Pirómanos

Pirómanos

Un templo, una “democracia” y un enorme bosque son algunos de los numerosos ejemplos que encontramos del paso de los pirómanos por los senderos de la Historia.

Estatua y ruinas de templo griego ardiendo.breakermaximus via Getty Images/iStockphoto

Todo ocurrió con enorme celeridad, al amparo de la oscuridad. El techo, las puertas, las escaleras… todo, absolutamente todo, sucumbió al imparable avance de las llamas. A la mañana siguiente los ciudadanos de Artemisa se despertaron con la terrible noticia, el templo de Artemisa —una de las siete maravillas de la antigüedad— había sido reducido a cenizas.

Apenas quedaban unas pocas columnas humeantes y ennegrecidas. El pirómano no tardó en confesar y ser aprehendido, se llama Eróstrato y el móvil del incendio no podía ser más absurdo: lo hizo para que, a través de aquella irracional destrucción, su nombre fuese recordado.

El castigo al olvido

Los hechos sucedieron en Éfeso, una de las ciudades que configuraban Asia Menor, en la actual Turquía. El templo había sido erigido por el rey Creso de Lidia y, según las fuentes, tenía 127 columnas, treinta y seis de las cuales habían sido delicadamente talladas con relieves. En el centro del templo se alzaba la figura de la diosa de la caza, de los animales salvajes y de los nacimientos.

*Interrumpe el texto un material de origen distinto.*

(** *** The dictionary of [updateVariables], in Python *)

(** [import builtins]: the name is bound in the globals, in place when it
    is there already, at the end otherwise. *)
Definition bindGlobal (name : list N) (v : PyVal)
    (g : list (list N * PyVal)) : list (list N * PyVal) :=
  if bool_decide (name ∈ g.*1)
  then (λ kv, if bool_decide (kv.1 = name) then (name, v) else kv) <$> g
  else g ++ [(name, v)].

Definition isUserName (k : list N) : bool :=
  negb (startsWith k (lit "__")) && negb (bool_decide (k ∈ dir_builtins)).

(** The comprehension over [globals().items()]: the items are taken in
    the order of the dictionary, and the first [repr] that raises ends
    it. *)
Fixpoint comprehension (items : list (list N * PyVal))
    : Completion (list (list N * list N)) :=
  match items with
  | [] => Normal []
  | (k, v) :: r =>
      if isUserName k then
        match repr v with
        | Throw e => Throw e
        | Normal t =>
            match comprehension r with
            | Throw e => Throw e
            | Normal m => Normal ((k, t) :: m)
            end
        end
      else comprehension r
  end.

Definition globalsAfterInspect (g : list (list N * PyVal))
    : list (list N * PyVal) :=
  bindGlobal (lit "builtins") builtins_module g.


(** What the inspector shows for the entries of the dictionary. *)
Definition renderVariables (vars : list (list N * list N)) : list N :=
  if bool_decide (length vars.*1 = 0) then lit "(no variables)"
  else foldl (λ acc kv, acc ++ kv.1 ++ lit " = " ++ kv.2 ++ [LF]) [] vars.

(** *** The state of the page *)

Record State := {
  (* the bindings of the script *)
  pyodide : option Handle;
  pyReady : bool;
  editor : Doc;
  toolbox : Toolbox;
  (* the properties of the document the script writes *)
  outputEl : OutputEl;
  runtimeStatus : list N;
  editorStatus : list N;
  runBtn_disabled : bool;
  variablesEl : option (list N);
  (* the host *)
  localStorage : gmap (list N) (list N);
  console : list ConsoleEntry;
  downloads : list Download;
  (* the interpreter: its globals and the programs it was given *)
  py_globals : list (list N * PyVal);
  py_calls : list PySource;
  (* the asynchronous functions that have not returned *)
  loader : LoaderCont;
  runs : list RunCont
}.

Tras ser torturado y ejecutado el pirómano fue castigado al olvido, una sanción que se conoce como dammatio memoriae —condena a la memoria—. Los registros en los que aparecía su nombre fueron destruidos y la mera mención de su nombre fue vedada bajo pena de muerte.

Evidentemente Eróstrato consiguió salirse con la suya. Plumas de la altura de Víctor Hugo, Antón Chéjov, Jean-Paul Sarter, Miguel de Unamuno o el propio Miguel de Cervantes quebrantaron la condena a la memoria. En la actualidad su nombre ha quedado indisolublemente asociado a la piromanía (del griego pyros, fuego, y mania, impulso obsesivo).

El pirómano que no fue

Hay veces, afortunadamente muy pocas, en las que la autoría de la deflagración se adjudica a otras personas. Esto fue lo que le pasó a Marinus van der Lubbe, un electricista holandés, al que se imputó el incendio del Reichstag en febrero de 1933, apenas un mes después de la llegada de Adolf Hitler al poder. En el curriculum del neerlandés figuraba haber sido activista de izquierdas, una mácula negra indeleble a los ojos del partido nacional socialista.

A nadie se le escapa que aquel episodio “casual” fue el pretexto perfecto para que Hitler acusara a los comunistas del incendio y exigiese al presidente Hindenburg mayores poderes que le permitiesen derogar las garantías constitucionales. Aquel incendio sirvió para propagar el miedo ante el “peligro comunista” y, lo más importante, calcinar la joven democracia alemana.

De forma póstuma la justicia alemana ha declarado a Marinus inocente de aquel ominoso incendio en dos ocasiones, una en 1998 y otra diez años después, alegando que su participación había sido objeto de lo que se denomina operación de bandera falsa.

Los montes del “fuego”

Según la mitología griega, Gerión fue el monarca más antiguo del reino de Tartessos, un nombre que aparece recogido en la Biblia. Se trataba de un gigante de tres cuerpos, con sus respectivas cabezas y extremidades, que vivía en la isla Eritea, —actual Cádiz— en compañía de un perro bicéfalo llamado Ortro. 

Hasta la bahía de Cádiz llegaron las noticias de una bella princesa llamada Pirene. El gigante ardió en deseos de conocerla y cuando lo hizo aquellas ínfulas se truncaron en una libido disoluta. Al principio recurrió al arte de la seducción pero cuando todo fracasó decidió usar la fuerza bruta. 

Pirene consiguió huir de sus garras y esconderse en una montaña rodeada de árboles y de un frondoso sotobosque. A grandes problemas, grandes remedios. Gerión, abatido, provocó un ciclópeo incendio con la esperanza de que la princesa renunciara a su refugio, sin embargo, la joven prefirió morir asfixiada antes que caer en sus manos.

Hércules intentó socorrer a la joven pero todos sus esfuerzos fueron infructuosos, tan solo pudo levantar una enorme mole de piedra para que las generaciones futuras recordaran el infausto suceso. Desde aquel momento al enorme túmulo funerario se le conoce como… Pirineos.